Die Herausforderung sei es, aus dem zweidimensionalen Bild die dritte Dimension herauszuarbeiten. »Wir müssen den Köpfen ihren Charakter wiedergeben, so wie sie einstmals ausgesehen haben«, erklärt der Steinmetz. Dabei ist auch seine Schwester Maria Henke gefragt, von Haus aus Holzbildhauerin. Beide sind in die Fußstapfen ihres Vaters Theodor Henke getreten, dem allzu früh verstorbenen Bad Oeynhausener Bildhauermeister.
Die Figuren vom einstigen Vorplatz des Kurhauses werden werden ihre neuen Häupter aus kubischen Klötzen erhalten, wie Friedrich Henke die bevorstehende Arbeit erklärt. Bevor jedoch die Arbeit in Stein beginnt, wird Maria Henke einen Tonkopf modellieren.
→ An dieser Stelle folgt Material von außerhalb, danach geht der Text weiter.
Lemma collide_ok p :
  bb_ordering_hashes b !! ordering_hash key = Some p →
  let collisions := default [] (bb_ordering_collisions b !! ordering_hash key) in
  let collisions := if len collisions =? 0 then [p] else collisions in
  index_ok (with_tables (bb_ordering_hashes b) (<[ordering_hash key := collisions ++ [n]]> (bb_ordering_collisions b))).
Proof.
  intros Hp. set (old := default [] _). cbn zeta. set (all := if len old =? 0 then [p] else old). split.
  - intros i key' Hi. destruct (Hin i key' Hi) as [[-> [= <-]]|[Hl|[Hl (indices & Hx & Hm)]]]; unfold leads; cbn; [|by left|].
    + right. split; [by rewrite Hp|]. exists (all ++ [n]). rewrite lookup_insert_eq. set_solver.
    + right. split; [done|]. destruct (decide (ordering_hash key = ordering_hash key')) as [He|Hne].
      * exists (all ++ [n]). rewrite He, lookup_insert_eq. split; [done|]. unfold all, old. rewrite He, Hx. cbn.
        destruct (Z.eqb_spec (len indices) 0) as [Hz|]; [|set_solver].
        destruct indices; [by apply not_elem_of_nil in Hm|]. unfold len in Hz. cbn in Hz. lia.
      * exists indices. by rewrite lookup_insert_ne.
  - intros h i [Hi|(indices & Hi & Hm)]; [apply (Hsound h i); auto|]. cbn in Hi.
    apply lookup_insert_Some in Hi as [[<- <-]|[_ Hi]]; [|apply (Hsound h i); eauto].
    apply elem_of_app in Hm as [Hm|Hm%list_elem_of_singleton]; [|subst i; by exists key].
    unfold all in Hm. destruct (len old =? 0); [apply list_elem_of_singleton in Hm as ->; apply Hsound; auto|].
    unfold old in Hm. destruct (bb_ordering_collisions b !! ordering_hash key) as [indices|] eqn:Hx; [|by apply not_elem_of_nil in Hm].
    apply (Hsound _ i). right. by exists indices.
Qed.
End record.

(** An item with a new key joins the index. *)
Lemma record_ordering_ok b item bytes deadline :
  index_ok b → (∀ key i, bi_ordering_key item = Some key → key_at b i ≠ Some key) →
  let b1 := mkBatchBuilder (bb_limits b) (bb_items b ++ [item]) (bb_ordering_hashes b) (bb_ordering_collisions b)
              (bb_formed_at b) bytes deadline in
  let '(hashes, collisions) := record_ordering b1 (ordering_hash <$> bi_ordering_key item) (length (bb_items b)) in
  index_ok (mkBatchBuilder (bb_limits b) (bb_items b ++ [item]) hashes collisions (bb_formed_at b) bytes deadline).
Proof.
  intros [Hc Hs] Hnew b1. set (n := length (bb_items b)).
  assert (∀ i, key_at b1 i = if decide (i = n) then bi_ordering_key item else key_at b i) as Hat.
  { intros i. apply key_at_snoc. }
  assert (key_at b n = None) as Hn by (unfold key_at; by rewrite lookup_ge_None_2).
  assert (∀ i key, key_at b i = Some key → key_at b1 i = Some key) as Hold.
  { intros i key Hi. rewrite Hat. case_decide; [congruence|done]. }
  assert (∀ i key, key_at b1 i = Some key → (i = n ∧ bi_ordering_key item = Some key) ∨ leads b (ordering_hash key) i) as Hin.
  { intros i key. rewrite Hat. case_decide; [auto|]. intros Hi. right. by apply Hc. }
  assert (∀ h i, bb_ordering_hashes b !! h = Some i ∨ (∃ indices, bb_ordering_collisions b !! h = Some indices ∧ i ∈ indices) →
    ∃ key, key_at b1 i = Some key ∧ ordering_hash key = h) as Hsound.
  { intros h i Hi. destruct (Hs h i Hi) as (key & Hk & Hh). exists key. auto. }
  unfold record_ordering. destruct (bi_ordering_key item) as [key|] eqn:Hkey; cbn [fmap option_fmap option_map];
    [|split; [|exact Hsound]; intros i key Hi; destruct (Hin i key Hi) as [[_ [=]]|Hl]; exact Hl].
  assert (key_at b1 n = Some key) as Hkn by by rewrite Hat, decide_True. cbn [bb_ordering_hashes b1].
  destruct (bb_ordering_hashes b !! ordering_hash key) as [p|] eqn:Hp.
  - rewrite bool_decide_false; last first.
    { destruct (Hs _ p (or_introl Hp)) as (key' & Hk' & _). rewrite (Hold _ _ Hk'), Hkn. intros [= ->]. by apply (Hnew key p). }
    cbn [bb_ordering_collisions b1]. by apply (collide_ok b b1 n key Hin Hsound Hkn).
  - by apply (first_ok b b1 n key Hin Hsound Hkn).
Qed.

(** ** Admission *)

Definition payload_total (items : list BatchItem) : Z := foldr (λ item n, len (bi_payload item) + n) 0 items.

Record builder_ok (b : BatchBuilder) : Prop := {
  bo_items : len (bb_items b) ≤ bl_max_items (bb_limits b);
  bo_attempts : NoDup (bi_attempt_id <$> bb_items b);
  bo_compatible x y : x ∈ bb_items b → y ∈ bb_items b → bi_compatibility x = bi_compatibility y;
  bo_keys : NoDup (omap bi_ordering_key (bb_items b));
  bo_payload : bb_payload_bytes b = payload_total (bb_items b);
  bo_payload_bound : bb_payload_bytes b ≤ bl_max_payload_bytes (bb_limits b);
  bo_deadline : Forall (λ item, bb_deadline b ≤ bi_batch_deadline item) (bb_items b);
  bo_index : index_ok b;
}.

(** An item that may join, without hashes and tables. *)
Record joins (b : BatchBuilder) (item : BatchItem) (at_ : Timestamp) : Prop := {
  jn_room : len (bb_items b) < bl_max_items (bb_limits b);
  jn_attempt : bi_attempt_id item ∉ bi_attempt_id <$> bb_items b;
  jn_compatible : Forall (λ x, bi_compatibility x = bi_compatibility item) (bb_items b);
  jn_ordering key : bi_ordering_key item = Some key → key ∉ omap bi_ordering_key (bb_items b);
  jn_payload : bb_payload_bytes b + len (bi_payload item) ≤ bl_max_payload_bytes (bb_limits b);
  jn_clock : bi_enqueued_at item ≤ at_ ∧ bb_formed_at b ≤ at_;
  jn_window : from_millis (at_ - bb_formed_at b) ≤ bl_max_formation_delay (bb_limits b);
  jn_deadline : at_ ≤ bi_batch_deadline item ∧ at_ ≤ bb_deadline b;
}.
(** * crypto.MessageVerifier: signed messages, verified against the Go source

    A shallow embedding of [crypto/message_verifier.go].  Go strings are byte
    sequences and are modelled by [string] (a list of 8-bit [ascii]); a
    [[]byte] is a [list byte]; Go's [int] and [uint] values are [Z], with the
    truncation of a conversion to [byte] written out.  The functions of Go's
    standard library that the verifier calls ([strings.Split],
    [encoding/base64], [encoding/hex], [crypto/hmac], [crypto/sha1]) are
    modelled in the first modules, the verifier itself in [Section Verifier]. *)

From Stdlib Require Import ZArith List Bool Ascii String Lia.
Import ListNotations.

Local Open Scope string_scope.
Local Open Scope list_scope.
Local Open Scope Z_scope.

(** ** Bytes and strings *)

Definition byte := ascii.

(** [int(b)] / [uint(b)] for a byte [b]. *)
Definition int_of_byte (b : byte) : Z := Z.of_N (N_of_ascii b).

(** [byte(z)]: conversion of an unsigned integer to a byte keeps the low 8 bits. *)
Definition byte_of_int (z : Z) : byte := ascii_of_N (Z.to_N (z mod 256)).

(** [[]byte(s)] and [string(b)]. *)
Definition bytes_of_string (s : string) : list byte := list_ascii_of_string s.
Definition string_of_bytes (b : list byte) : string := string_of_list_ascii b.

(** The outcome of a Go call: it returns, or it panics (a nil dereference, a
    call of a nil func or of a method of a nil interface). *)
Inductive result (A : Type) : Type :=
| Returns (a : A)
| Panics.
Arguments Returns {A} a.
Arguments Panics {A}.

(** ** Go errors *)

(** [errors.New(s)] and [fmt.Errorf("...%w", err)]: the latter carries the
    formatted message and the error it wraps. *)
Inductive error : Type :=
| errorString (s : string)
| wrapError (msg : string) (err : error).

Definition errors_New (s : string) : error := errorString s.

(** The [Error()] method. *)
Definition Error (e : error) : string :=
  match e with
  | errorString s => s
  | wrapError msg _ => msg
  end.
Das ist die schwierigste Aufgabe.
Von dem tönernen Kopf wird ein Gipsabdruck gefertigt. Er dient einer so genannten Punktiermaschine als Vorlage. Das technische Gerät markiert an dem »kubischen Klotz« aus Sandstein markante Punkte. Und so wird nach und nach die Figur herausgearbeitet, nähert sich der Kopf an die Vorgaben an. »Michelangelo hat diese Technik nicht benötigt«, würdigt der Bildhauer die freihändige Arbeit der alten Meister. Friedrich Henke schätzt den Obernkirchner Sandstein sehr: »Er ist kieselsäurehaltig und wetterresistent«. Dies beweist auch der gute Erhaltungszustand der Sphinxe. Der Umgang mit diesem Material ist Henke bestens vertraut, hat er doch im Obernkirchner Werk sein Handwerk erlernt und dort auch erste Gesellenjahre verbracht, bevor er sich vor etwa 15 Jahren selbstständig machte. Für den Kölner Dom, einer Dauer-Baustelle, hat er manche Figur neu geschaffen. Die Sphinxe, von Zeitläufen und Patina gezeichnet, werden sich nach der Überholung wieder im hellen Gewand präsentieren.